Selon Montoro, « la seule chose que le PNV a exigé dans cette négociation était l’actualisation des pensions selon l’IPC pour cette année et l’année suivante ». Les chroniques de cette époque ajoutent que Rajoy s’est également engagé à Aitor Esteban et Andoni Ortuzar pour « favoriser le dialogue avec la Catalogne », puis avec un ultramontain Quim Torra à la Generalitat.

« Et je me souviens bien des retraites, parce qu’on nous accusait de choses absurdes, comme que les retraités avaient perdu leur pouvoir d’achat, alors qu’ils augmentaient toujours d’un minimum de 0,25%, et que l’IPC était resté négatif ou stable pendant toutes ces années. »
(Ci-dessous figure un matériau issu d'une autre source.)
(** What a counter grew by, a fall being a restart and no growth, and the time that
    took. *)
Definition growth (field : string) (p : sample * sample) : Q := Qmax 0 (col p.2.2 field - col p.1.2 field).
Definition grown (field : string) (l : list (sample * sample)) : Q := qsum (List.map (growth field) l).
Definition taken (l : list (sample * sample)) : Z := fold_left (fun n (p : sample * sample) => n + Z.max 0 (p.2.1 - p.1.1)) l 0.
Definition mean (field : string) (l : list sample) : Q := (qsum (List.map (fun r => col r.2 field) l) / inject_Z (Z.of_nat (length l)))%Q.

Definition near (d : Z) (v x : Q) : Prop := (Qabs (v - x) <= 1 / (2 * inject_Z (10 ^ d)))%Q.

Definition rate_point (field : string) (i : nat) (v : option Q) : Prop :=
  match v with
  | None => taken (steps_in i) <= 0
  | Some v => 0 < taken (steps_in i) /\ near 3 v (grown field (steps_in i) / inject_Z (taken (steps_in i)) * 60000)%Q
  end.

Definition gauge_point (field : string) (i : nat) (v : option Q) : Prop :=
  match v with None => samples_in i = [] | Some v => samples_in i <> [] /\ near 2 v (mean field (samples_in i)) end.

Definition fraction_point (part whole : string) (i : nat) (v : option Q) : Prop :=
  match v with
  | None => (grown whole (steps_in i) <= 0)%Q
  | Some v => (0 < grown whole (steps_in i))%Q /\ near 3 v (grown part (steps_in i) / grown whole (steps_in i))%Q
  end.

(** A chart with a point per slot, at the millisecond next to the middle of the slot,
    [i + 1/2] parts of [n] into the window. *)
Definition in_middle (i : nat) (t : Z) : Prop :=
  Z.abs (2 * Z.of_nat n * (t - fromMs) - (2 * Z.of_nat i + 1) * Z.max 1 (toMs - fromMs)) <= Z.of_nat n.

Definition draws (ch : chart) (P : nat -> option Q -> Prop) : Prop :=
  length ch = n /\ forall i, (i < n)%nat -> exists p, ch !! i = Some p /\ in_middle i (pt p) /\ P i (pv p).

(** *** The slots of the code are those *)

Lemma step_growth f p : (step p.1 p.2 f == growth f p)%Q.
Proof.
  unfold step, growth. cbv zeta. destruct (qlt _ 0) eqn:E.
  - apply qlt_spec in E. rewrite Q.max_l; [reflexivity|lra].
  - rewrite Q.max_r; [reflexivity|]. apply Qnot_lt_le. intros H%qlt_spec. congruence.
Qed.

Lemma floor_of_parts (a s : Z) : 0 < s -> (0 < n)%nat ->
  Qfloor (inject_Z a / (inject_Z s / inject_Z (Z.of_nat n)))%Q = (Z.of_nat n * a) / s.
Proof.
  intros Hs Hn. assert (Hsq : (0 < inject_Z s)%Q) by (change 0%Q with (inject_Z 0); by rewrite <-Zlt_Qlt).
  assert (Hmq : (0 < inject_Z (Z.of_nat n))%Q) by (change 0%Q with (inject_Z 0); rewrite <-Zlt_Qlt; lia).
  rewrite <-Qfloor_div by done. apply Qfloor_comp. rewrite inject_Z_mult. field. split; lra.
Qed.
(** ["updated ..."] or nothing yet. *)
Definition freshness (t : tiles) : string :=
  let v := member_of t "last_sample_ts" in
  match v with
  | Some (Some q) => if Qeq_bool q 0 then "no samples yet" else "updated " +:+ dur plain (member_of t "stale_ms")
  | _ => "no samples yet"
  end.

Definition is_stale (t : tiles) : bool := negb (nullish (member_of t "stale_ms")) && gt (member_of t "stale_ms") 180000.

Definition load (t0 t1 : Z) (p : payload) : page :=
  let relay := pl_tiles p in
  let charts l s := List.map (chart_of t0 t1 s) l in
  let ft := match relay, pl_push p with Some t, _ => t | None, Some q => p_tiles q | None, None => [] end in
  {| g_title := match relay with Some _ => "iTerm2 Relay" | None => "iTerm2 Push Relay" end;
     g_health := match relay with Some _ => Some (renderHealth plain (pl_alerts p)) | None => None end;
     g_tiles := match relay with Some t => fillTiles (TILES locale plain) t | None => [] end;
     g_charts := match pl_series p with Some s => charts (CHARTS locale fixed) s | None => [] end;
     g_push := (fun q => (fillTiles (PUSH_TILES locale fixed plain (p_reasons q)) (p_tiles q),
                          charts (PUSH_CHARTS locale fixed plain) (p_series q), "· " +:+ freshness (p_tiles q))) <$> pl_push p;
     g_freshness := freshness ft; g_stale := is_stale ft |}.
End Load.

(** ** The shape of a line *)

(** The runs of neighbouring slots with a value. *)
Fixpoint runs (ch : chart) : list (list (Z * Q)) :=
  match ch with
  | [] => [[]]
  | p :: rest =>
      match pv p with
      | None => [] :: runs rest
      | Some v => match runs rest with r :: rs => ((pt p, v) :: r) :: rs | [] => [[(pt p, v)]] end
      end
  end.

Section Shape.
Context (t0 t1 : Z) (vmax : Q).

Definition at_ (tv : Z * Q) : Q * Q := (x_of t0 t1 (inject_Z tv.1), y_of vmax tv.2).
Definition joined (r : list (Z * Q)) : list cmd := List.map (fun tv => L (at_ tv).1 (at_ tv).2) r.

(** One sub-path per run: a move to its first point, lines through the others. *)
Definition sub_path (r : list (Z * Q)) : list cmd :=
  match r with [] => [] | tv :: r' => M (at_ tv).1 (at_ tv).2 :: joined r' end.
(* ===== verification/Watch.v ===== *)
(** The watcher's health tick ([ops/watch/tick.mjs]): what it probes, how one probe
    ends, and the verdict.

    The answers of the network are arguments.  A truthy host of the map that is
    not a string is left out of the model. *)

From Stdlib Require Import QArith Qround Ascii.
From S2P Require Import Prelude Bytes ShardGate Json ShardMap Monitor MonitorFleet.
#[local] Open Scope Z_scope.

(** ** Targets *)

(** [ownedRoomForHost], this file's own copy: it does not check the prefix. *)
Definition owned_room (map : json) (host prefix60 : string) (randUnit : Q) : result string (option string) :=
  (let! l := filter_ranges map in
   let ranges := omap (owned_range host) l in
   let total := total_size ranges in
   if total =? 0 then Ok None else
   let idx := Z.min (total - 1) (Z.max 0 (Qfloor (randUnit * inject_Z total)%Q)) in
   Ok (pick_room prefix60 idx ranges))%res.

(** [r => r.host], kept when truthy; [null] has no properties. *)
Fixpoint range_hosts (l : list json) : result string (list string) :=
  match l with
  | [] => Ok []
  | r :: rest =>
      (let! hosts := range_hosts rest in
       match r with
       | JNull => Err "Cannot read properties of null"%string
       | _ => Ok (match jstring (jget r "host") with
                  | Some h => if String.eqb h "" then hosts else h :: hosts
                  | None => hosts
                  end)
       end)%res
  end.

(** [[...new Set(l)]]: the first of each, in order. *)
Fixpoint once_each (l seen : list string) : list string :=
  match l with
  | [] => []
  | h :: rest => if bool_decide (h ∈ seen) then once_each rest seen else h :: once_each rest (h :: seen)
  end.

(** The hosts of a map, or of the environment without one. *)
Definition host_list (map : option json) (relay_hosts : list string) : result string (list string) :=
  match map with
  | Some m => if jtruthy map then (let! l := filter_ranges m in let! hosts := range_hosts l in Ok (once_each hosts []))%res else Ok relay_hosts
  | None => Ok relay_hosts
  end.

(** ** One probe *)

Inductive socket_event : Type :=
| SOpen
| SMessage (text : string)
| SNoUpgrade (status : Z)
| SError (detail : string)
| STimeout.

(** [probeRelay]: the outcome once settled, how far the handshake is, what was sent. *)
Record probing := Probing { settled : option probe_result; stage : Z; sent_frames : list json }.

Definition new_probe : probing := Probing None 0 [].

(** [done(r)]: only the first counts. *)
Definition settle (r : probe_result) (p : probing) : probing :=
  match settled p with Some _ => p | None => Probing (Some r) (stage p) (sent_frames p) end.

Definition on_event (e : socket_event) (p : probing) : probing :=
  match e with
  | SOpen => Probing (settled p) (stage p) (sent_frames p ++ [List.hd JNull probe_sends])
  | SMessage text =>
      match JSON_parse text with
      | None => settle (Probe false "bad reply: SyntaxError") p
      | Some msg =>
          if stage p =? 0 then
            match jstring (jget msg "nonce") with
            | None => settle (Probe false "no challenge nonce") p
            | Some _ => Probing (settled p) 1 (sent_frames p ++ [JObj []])
            end
          else if jtruthy (jget msg "ok") then settle (Probe true "mac parked") p
          else settle (Probe false ("admission rejected: " +:+ result_error msg)) p
      end
  | SNoUpgrade _ => settle (Probe false "no ws upgrade") p
  | SError detail => settle (Probe false detail) p
  | STimeout => settle (Probe false "timeout") p
  end.
(** A host that refuses the connection, as its own limiter does to a tool run too
    often, is reported as an attack that got through. *)
Lemma refusal_reported_as_attack `{Crypto} `{AppAttest} (env : environment) refuses clock dice status :
  refuses 0%nat = Some status ->
  run_probe (probeAdmissionFlood env refuses clock dice)
  = Some (Report false ("probe error: Unexpected server response: " +:+ pretty status)).
Proof.
  intros E. assert (Ha : forall room s, tdials s = 0%nat -> exists s',
    admitOnce env refuses clock dice room s = Some (Err ("Unexpected server response: " +:+ pretty status), s')).
  { intros room [w h c d] Hd. cbn in Hd. subst d. eexists. unfold admitOnce, openWS, cbind, dial. cbn [tdials]. rewrite E. reflexivity. }
  unfold run_probe, probeAdmissionFlood, cbind, freshRoom. generalize 59%nat as n. intros n.
  cbn [tcalls tworld theard tdials]. change (admission_flood env refuses clock dice (S n)) with
    (fun room admits => cbind (admitOnce env refuses clock dice room) (fun r =>
      if match jget r "error" with Some (JStr e) => String.eqb e "rate limited" | _ => false end
      then cret (Report true ("rate limited after " +:+ pretty admits +:+ " admits (cap ~40/window)"))
      else admission_flood env refuses clock dice n room (if jtruthy (jget r "ok") then S admits else admits))).
  cbv beta. unfold cbind. destruct (Ha (hex (dice 0%nat)) (Tool initial 0 1 0) eq_refl) as [s' ->]. reflexivity.
Qed.

(** ** Witnesses *)

#[local] Existing Instance toy_crypto.
#[local] Existing Instance toy_attest.

(** Every call takes so many milliseconds. *)
Definition paced_by (ms : Z) : conditions :=
  Conditions (fun _ => None) (fun n => 1750000000000 + Z.min (Z.of_nat n * ms) 10000) (fun n => [Z.of_nat n mod 256]).
Definition quick : conditions :=
  Conditions (fun _ => None) (fun n => 1750000000000 + Z.min (Z.of_nat n) 1000) (fun n => [Z.of_nat n mod 256]).

Definition default_env : environment := Environment None "https://relay" None None "app" "production" None.

Lemma defenses_held_witness : exists lines,
  tool_main default_env [paced_by 20; paced_by 20; paced_by 20; quick; paced_by 20] = Some (lines, 0)
  /\ length lines = 6%nat.
Proof.
  eexists. split; [apply (defenses_held default_env [paced_by 20; paced_by 20; paced_by 20; quick; paced_by 20])|reflexivity].
  - reflexivity.
  - assert (Hb : forall n : nat, Forall is_byte [Z.of_nat n mod 256]).
    { intros n. constructor; [|constructor]. unfold is_byte. pose proof (Z.mod_pos_bound (Z.of_nat n) 256). lia. }
    repeat (apply Forall_cons; split; [split; [done|split; [split; [done|]|exact Hb]]|]); [..|by constructor];
      intros n; cbn [cclock paced_by quick]; lia.
  - intros c [= <-] n. cbn [cclock quick]. lia.
  - vm_compute. discriminate.
Defined.

(** On a link where an admission takes 420 ms the limiter, which works, is reported
    missing: forty attempts never fall into one of its windows. *)
Example slow_link_gets_through :
  run_probe (probeAdmissionFlood default_env (fun _ => None) (fun n => 1750000000000 + Z.of_nat n * 60) (fun n => [Z.of_nat n mod 256]))
  = Some (Report false "60 admits, never rate limited").
Proof. vm_compute. reflexivity. Qed.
Cependant, Sánchez a pris cet engagement et dans la Loi sur la Mémoire Démocratique approuvée la dernière législature, il y a une disposition supplémentaire qui a complètement désactivé l’arrêt de la Cour Suprême. Le texte de la norme semble être fait sur mesure pour le bâtiment parisien, comme le rapportait déjà ce journal.

Le fait que le décret omnibus par lequel le transfert a été effectué soit tombé au Congrès des députés ne changera pas la situation. Le PNV a profité de l’occasion avant la validation pour inscrire le palais à son nom et il n’y a pas de retour en arrière possible. Mais l’affaire continuera à poser problème, puisque le PP du Pays Basque envisage de dénoncer le PNV pour financement irrégulier.